Current London 2026: Building End-to-End Data Lineage

A comprehensive walkthrough from my session at Current London 2026 on capturing and visualizing data lineage across a production-style data stack.

This week, I traveled to London to speak at Current 2026. In addition to connecting with fellow data practitioners, I presented a session on a common architectural challenge: tracking the complete lifecycle of data.

In modern data ecosystems, understanding data provenance, transformation steps, and final destinations is necessary for governance and root-cause analysis. My session, Building End-to-End Data Lineage with Kafka, Flink, and Spark, detailed a way to capture this metadata across parallel pipelines using OpenLineage.

Presentation Slides

Below are the slides from my session, rendered natively here on the blog.

View Full Screen

You can use your arrow keys to navigate the slides above, or click the “View Full Screen” button for the complete experience.

Session Breakdown: Tracking the Data Lifecycle

The presentation focused on tracking data from a single Kafka topic as it distributed across concurrent architectural paths. To demonstrate the lineage graph, we analyzed a standard production stack.

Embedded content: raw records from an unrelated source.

Section steps.
Context (has_store : bool) (sha256_hex : string -> string) (i : string).
Abbreviation ok p := (sat (I := Closeout) serve (may i) inv p).
Lemma record_ok s st o (Q : Result ClassifiedError unit -> State -> Prop) :
  inv s -> inv (record_row s i st o) -> may_write (table s i) (encode st o).1.1 (encode st o).1.2 (encode st o).2 ->
  Q (Ok tt) (record_row s i st o) -> (forall e s', inv s' -> Q (Err e) s') -> ok (record i st o) s Q.
Proof.
  intros Hi Hi' Hm Hq He. unfold record. rewrite (surjective_pairing (encode st o)), (surjective_pairing (encode st o).1).
  unfold stored, map_prog. apply sat_bind. unfold call. apply sat_ask; [done|by split|]. intros x s' [->|[-> Hx]].
  - split; [done|]. apply sat_ret; [done|]. destruct x as [[]|e]; [exact Hq|by apply He].
  - split; [done|]. apply sat_ret; [done|]. destruct x as [[]|e]; [by destruct Hx|by apply He].
Qed.
(** The result of a step leaves the rows as they are. *)
Definition stepped_to (st : CloseoutStep) (s : State) (o : StepOutcome) (s' : State) : Prop :=
  rows s' = rows s /\ inv s' /\ valid st o /\ unblocked o /\ (st = TrustReport -> audited s' !! i = Some (table s' i)).
Lemma plain_step st s o : inv s -> st <> TrustReport -> valid st o -> unblocked o -> ok (mret o) s (stepped_to st s).
Proof. intros Hi Hst Hv Hu. apply sat_ret; [done|]. by unfold stepped_to; split_and!; [done..|]. Qed.
Lemma asked_step st s op (f : Answer op -> StepOutcome) :
  inv s -> st <> TrustReport -> may i s op -> (forall x s', serve s op x s' -> s' = s) -> (forall x, valid st (f x) /\ unblocked (f x)) ->
  ok (x ← call op; mret (f x)) s (stepped_to st s).
Proof.
  intros Hi Hst Hm Hs Hf. apply sat_bind. unfold call. apply sat_ask; [done|done|]. intros x s' Hx%Hs. subst s'.
  split; [done|]. by apply plain_step; [..|apply Hf|apply Hf].
Qed.
Lemma no_crashes st : st <> TrustReport -> valid st (Skipped "the run retained no crashes") /\ unblocked (Skipped "the run retained no crashes").
Proof. intros _. split; [|done]. intros d _. by destruct d. Qed.
Lemma run_step_ok st scope s : inv s -> due (table s i) st -> ok (run_step has_store sha256_hex st i scope) s (stepped_to st s).
Proof.
  intros Hi Hd. destruct st; cbn [run_step].
  - apply asked_step; [done|done|by split|by intros x s' ->|by intros [x|e]].
  - unfold closeout_minimize. destruct (negb has_store); [by apply plain_step|].
    apply asked_step; [done|done|by split|by intros x s' ->|]. intros [[|x l]|e]; [by apply no_crashes|done|done].
  - apply asked_step; [done|done|by split|by intros x s' ->|by intros [x|e]].
  - eapply sat_mono; [apply (translate_sat (I := EdgeCapture.Service) (J := Closeout) Capture (fun _ x => x) serve (may i) inv _ s (fun _ => True) unblocked)|].
    + eapply ensures_mono; [apply edge_set_unblocked|]. intros t o Ho. split; [|done]. by apply list.Forall_true.
    + apply capture_answers.
    + done.
    + intros op _. split; [done|]. unfold works_on. by destruct (EdgeCapture.busy op).
    + by intros op x s' ->.
    + intros o s' [-> Ho]. split; [done|]. split; [done|]. split; [|by split]. destruct o as [x|x|x|x]; [done| |by destruct (Ho x)|done].
      intros d Hin. by apply not_elem_of_nil in Hin.
  - unfold closeout_disposition. apply asked_step; [done|done|by split|by intros x s' ->|]. intros [[|x l]|e]; [by apply no_crashes|done|done].
  - apply sat_bind. unfold call. apply sat_ask; [done|by split|]. intros x s' ->.
    assert (Hi' : inv (mkState (rows s) (<[i := table s i]> (audited s)))).
    { intros j. destruct (Hi j) as [Hr Ha]. split; [exact Hr|]. destruct (decide (j = i)) as [->|Hne].
      - intros Hdone. destruct Hd as [Hopen _]. change (table (mkState _ _) i) with (table s i) in Hdone. by rewrite Hopen in Hdone.
      - cbn [audited]. rewrite lookup_insert_ne by done. exact Ha. }
    split; [exact Hi'|]. apply sat_ret; [exact Hi'|]. split; [done|]. split; [exact Hi'|].
    split; [by destruct x|]. split; [by destruct x|]. intros _. cbn [audited]. by rewrite lookup_insert_eq.
Qed.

1. Real-Time & Archival Fan-Out

The architecture begins with a primary Kafka topic. From there, the data splits into distinct operational domains:

Archival: A Kafka S3 Sink Connector handling raw data offloading to object storage.
Live Analytics: A real-time Flink DataStream job consuming events for stateful processing.
Data Lakehouse: A Flink Table API job ingesting the continuous stream into an Apache Iceberg table for query engines.

2. Completing the Picture with Spark

To demonstrate a complete end-to-end lifecycle, the session traced the lineage as a batch Apache Spark job consumed from the populated Iceberg table to generate downstream aggregations.

3. Instrumenting with OpenLineage

Visualizing this multi-path journey, including column-level details, was achieved using Marquez as the lineage repository and visualization layer. The metadata extraction was handled through OpenLineage. Integrating these systems to output a unified lineage graph requires specific strategies:

Kafka Connect: Lineage is established at the connector level using a custom Single Message Transform (SMT) to capture operational state without altering the payload.
Apache Flink: Two distinct patterns were evaluated: a low-overhead listener-based approach, and a manual orchestration method necessary for capturing application cancellations.
Apache Spark: Spark’s extraListeners were configured to auto-detect inputs and outputs, linking the batch jobs to upstream Flink outputs via aligned physical namespaces.

Moving Forward

By instrumenting event streams, streaming compute, and batch processing engines with a unified standard like OpenLineage, organizations can establish observable and reliable data architectures.

Thank you to everyone who attended the session at Current London. For those unable to attend, the slides are provided above for reference.